◆ WHAT THIS TASK INVOLVES: Go to the line in the entries below that holds "Variable iter_headers : gmap" and repeat exactly from there through the line that holds "Proof. done. Qed.", inclusive.

[[ PROVIDED INFORMATION, beginning ]]

(* ===== verification/GatewayProps.v ===== *)
(** * What the gateway's callbacks guarantee

    Theorems about the definitions of [Gateway]: which requests are forwarded,
    that a request is answered at most once, what is cached, what the upstream is told. *)

From S2P Require Import Prelude RustStr Ip GeoIp Waf Bot Captcha Security Edge EdgeAuth ProxyConfig Router Forward.
From S2P Require Import Http Grpc Registry Respond Telemetry CertStore Gateway.

Section gateway_lemmas.
Context `{HM : HeaderMap H} `{MV : MacVerify} `{UP : UriParser}.
Variable iter_routes : gmap str (list Route) -> list (str * list Route).
Variable iter_edge : gmap str (gmap str EdgePolicy) -> list (str * gmap str EdgePolicy).
Variable iter_headers : gmap str str -> list (str * str).
Variable iter_hosts : gmap str StoredCert -> list (str * StoredCert).
Variable pick_victim : gmap str CacheEntry -> option str.
Variable to_lowercase : str -> str.

Abbreviation handle := (request_filter iter_routes iter_edge iter_headers iter_hosts).
Abbreviation plan_of E ses s :=
  (resolve_forward iter_routes iter_edge iter_headers (ev_instant E) (ev_probe E) (ev_table E)
     (request_host (s_req ses)) (path_and_query (rq_uri (s_req ses))) (gs_plan s)).1.

Implicit Types (E : Env H) (ses : Session H) (s : GwState H).

(** ** Composition of stages *)

(** [m] goes on from [s] to [s']. *)
Definition goes_on (m : Flow H unit) (s s' : GwState H) : Prop := m s = (Next tt, s').

Lemma bind_run (m : Flow H unit) (f : unit -> Flow H unit) s :
  (m ≫= f) s = match m s with (Next a, s') => f a s' | (Done r, s') => (Done r, s') end.
Proof. done. Qed.

Lemma goes_on_bind (m : Flow H unit) (f : unit -> Flow H unit) s s' :
  goes_on (m ≫= f) s s' <-> exists s1, goes_on m s s1 /\ goes_on (f tt) s1 s'.
Proof.
  unfold goes_on, mbind, flow_bind. split.
  - destruct (m s) as [[[]|r] s1]; [|done]. intros Hf. by exists s1.
  - intros (s1 & -> & Hf). done.
Qed.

[[ PROVIDED INFORMATION, end ]]

◆ WRITTEN ANSWER:
Variable iter_headers : gmap str str -> list (str * str).
Variable iter_hosts : gmap str StoredCert -> list (str * StoredCert).
Variable pick_victim : gmap str CacheEntry -> option str.
Variable to_lowercase : str -> str.

Abbreviation handle := (request_filter iter_routes iter_edge iter_headers iter_hosts).
Abbreviation plan_of E ses s :=
  (resolve_forward iter_routes iter_edge iter_headers (ev_instant E) (ev_probe E) (ev_table E)
     (request_host (s_req ses)) (path_and_query (rq_uri (s_req ses))) (gs_plan s)).1.

Implicit Types (E : Env H) (ses : Session H) (s : GwState H).

(** ** Composition of stages *)

(** [m] goes on from [s] to [s']. *)
Definition goes_on (m : Flow H unit) (s s' : GwState H) : Prop := m s = (Next tt, s').

Lemma bind_run (m : Flow H unit) (f : unit -> Flow H unit) s :
  (m ≫= f) s = match m s with (Next a, s') => f a s' | (Done r, s') => (Done r, s') end.
Proof. done. Qed.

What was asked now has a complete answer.